Department of Otolaryngology - Head and Neck Surgery, Indiana University School of Medicine, Indianapolis, IN 46202, USA; Department of Psychiatry, Indiana University School of Medicine, Indianapolis, IN 46202, USA.
Department of Otolaryngology - Head and Neck Surgery, Indiana University School of Medicine, Indianapolis, IN 46202, USA; Department of Psychiatry, Indiana University School of Medicine, Indianapolis, IN 46202, USA.
Hear Res. 2024 Sep 1;450:109069. doi: 10.1016/j.heares.2024.109069. Epub 2024 Jun 14.
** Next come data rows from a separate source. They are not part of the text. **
Definition NewTicketSigner (privKey : option (list byte)) (chainID : Z)
    (verifyingContract : list byte) : TicketSigner :=
  {| ts_ChainID := chainID; ts_VerifyingContract := verifyingContract;
     ts_DomainSeparator := ComputeDomainSeparator chainID verifyingContract;
     ts_PrivateKey := privKey;
     ts_Address := match privKey with Some k => PubkeyToAddress k | None => replicate 20 x00 end |}.

Definition Digest (s : TicketSigner) (t : RoundTicket) : option (list byte) :=
  structHash ← HashRoundTicket t; Some (HashTypedData (ts_DomainSeparator s) structHash).

(** [sig[64] = f(sig[64])] *)
Definition map_v (f : Z → Z) (sig : list byte) : list byte :=
  match sig !! 64%nat with
  | Some v => <[64%nat := byte_of_Z (f (byte_to_Z v))]> sig
  | None => sig
  end.
Definition v_up (v : Z) : Z := if decide (v < 27) then v + 27 else v.
Definition v_down (v : Z) : Z := if decide (v >= 27) then v - 27 else v.

Definition SignTicket (s : TicketSigner) (t : RoundTicket) : option (result (list byte)) :=
  match ts_PrivateKey s with
  | None => Some (Err (New "cannot sign ticket: private key is nil"))
  | Some key =>
      digest ← Digest s t;
      Some match ec_Sign digest key with
           | Err e => Err (Wrap "failed to sign ticket digest" e)
           | Ok sig => Ok (map_v v_up sig)
           end
  end.

Definition RecoverSigner (s : TicketSigner) (t : RoundTicket) (sig : list byte)
    : option (result (list byte)) :=
  if decide (zlen sig ≠ 65) then Some (Err (New "invalid signature length"))
  else
    digest ← Digest s t;
    Some match ec_Recover digest (map_v v_down sig) with
         | Err e => Err (Wrap "failed to recover public key" e)
         | Ok addr => Ok addr
         end.

Definition Verify (s : TicketSigner) (t : RoundTicket) (sig expectedSigner : list byte)
    : option bool :=
  r ← RecoverSigner s t sig;
  Some match r with Err _ => false | Ok recovered => bool_decide (recovered = expectedSigner) end.

(** ** Well-formed tickets: 20-byte addresses and [uint256] numbers *)

Definition is_u256 (z : Z) : Prop := 0 <= z < 2 ^ 256.
Definition some_u256 (o : option Z) : Prop := ∃ z, o = Some z ∧ is_u256 z.

Record ticket_typed (t : RoundTicket) : Prop := {
  tt_sender : length (rt_Sender t) = 20%nat;
  tt_recipient : length (rt_Recipient t) = 20%nat;
  tt_numbers : Forall some_u256
    [rt_RoundID t; rt_LocalIndex t; rt_FaceValue t; rt_WinProb t; rt_SenderNonce t];
}.

Lemma pad_app_inj z z' x y :
  is_u256 z → is_u256 z' → PaddedBigBytes z 32 ++ x = PaddedBigBytes z' 32 ++ y → z = z' ∧ x = y.
Proof.
  intros Hz Hz' H. rewrite !PaddedBigBytes_small in H by done.
  apply app_inj_1 in H; [|by rewrite !length_be_bytes]. destruct H as [H ->].
  split; [|done]. by apply be_bytes_inj in H.
Qed.

Lemma leftpad_app_inj a b x y :
  length a = 20%nat → length b = 20%nat →
  LeftPadBytes a 32 ++ x = LeftPadBytes b 32 ++ y → a = b ∧ x = y.
Proof.
  intros Ha Hb H. rewrite !LeftPadBytes_short, Ha, Hb, <- !app_assoc in H by lia.
  apply app_inv_head in H. apply app_inj_1 in H; [done|congruence].
Qed.

Lemma ticket_encoding_typed t : ticket_typed t → ∃ e, ticket_encoding t = Some e.
Proof.
  intros [_ _ H]. apply Forall_cons in H as [(a & Ha & _) H].
  apply Forall_cons in H as [(b & Hb & _) H]. apply Forall_cons in H as [(c & Hc & _) H].
  apply Forall_cons in H as [(d & Hd & _) H]. apply Forall_cons in H as [(e & He & _) _].
  unfold ticket_encoding. rewrite Ha, Hb, Hc, Hd, He. simpl. eauto.
Qed.

Lemma ticket_encoding_inj t t' e :
  ticket_typed t → ticket_typed t' → ticket_encoding t = Some e → ticket_encoding t' = Some e → t = t'.
Proof.
  intros [Hs Hr Hn] [Hs' Hr' Hn'] He He'. destruct t, t'. unfold ticket_encoding in *. simpl in *.
  rewrite !Forall_cons in Hn, Hn'.
  destruct Hn as ((? & -> & ?) & (? & -> & ?) & (? & -> & ?) & (? & -> & ?) & (? & -> & ?) & _).
  destruct Hn' as ((? & -> & ?) & (? & -> & ?) & (? & -> & ?) & (? & -> & ?) & (? & -> & ?) & _).
  simpl in He, He'. apply (inj Some) in He as <-. apply (inj Some) in He'.
  apply app_inv_head in He'.
  apply leftpad_app_inj in He' as [-> He']; [|done..].
  apply leftpad_app_inj in He' as [-> He']; [|done..].
  do 4 (apply pad_app_inj in He' as [-> He']; [|done..]).
  rewrite <- (app_nil_r (PaddedBigBytes _ _)), <- (app_nil_r (PaddedBigBytes x3 _)) in He'.
  apply pad_app_inj in He' as [-> _]; done.
Qed.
Spoken language development after pediatric cochlear implantation requires rapid and efficient processing of novel, degraded auditory signals and linguistic information. These demands for rapid adaptation tax the information processing speed ability of children who receive cochlear implants. This study investigated the association of speed of information processing ability with spoken language outcomes after cochlear implantation in prelingually deaf children aged 4-6 years. Two domain-general (visual, non-linguistic) speed of information processing measures were administered to 21 preschool-aged children with cochlear implants and 23 normal-hearing peers. Measures of speech recognition, language (vocabulary and comprehension), nonverbal intelligence, and executive functioning skills were also obtained from each participant. Speed of information processing was positively associated with speech recognition and language skills in preschool-aged children with cochlear implants but not in normal-hearing peers. This association remained significant after controlling for hearing group, age, nonverbal intelligence, and executive functioning skills. These findings are consistent with models suggesting that domain-general, fast-efficient information processing speed underlies adaptation to speech perception and language learning following implantation. Assessment and intervention strategies targeting speed of information processing may provide better understanding and development of speech-language skills after cochlear implantation.
儿童人工耳蜗植入后口语发展需要快速有效地处理新的、退化的听觉信号和语言信息。这些对快速适应的需求使接受人工耳蜗植入的儿童的信息处理速度能力受到了考验。本研究调查了信息处理速度能力与 4-6 岁语前聋儿童人工耳蜗植入后口语语言结果之间的关联。对 21 名接受人工耳蜗植入的学龄前儿童和 23 名正常听力儿童进行了两种非语言(视觉、非语言)信息处理速度的测试。还从每位参与者那里获得了语音识别、语言(词汇和理解)、非语言智力和执行功能技能的测量。在接受人工耳蜗植入的学龄前儿童中,信息处理速度与语音识别和语言技能呈正相关,但在正常听力儿童中则没有。在控制了听力组、年龄、非语言智力和执行功能技能后,这种关联仍然显著。这些发现与以下模型一致,即一般领域的快速、高效的信息处理速度是植入后适应语音感知和语言学习的基础。针对信息处理速度的评估和干预策略可能会更好地理解和发展人工耳蜗植入后的言语语言技能。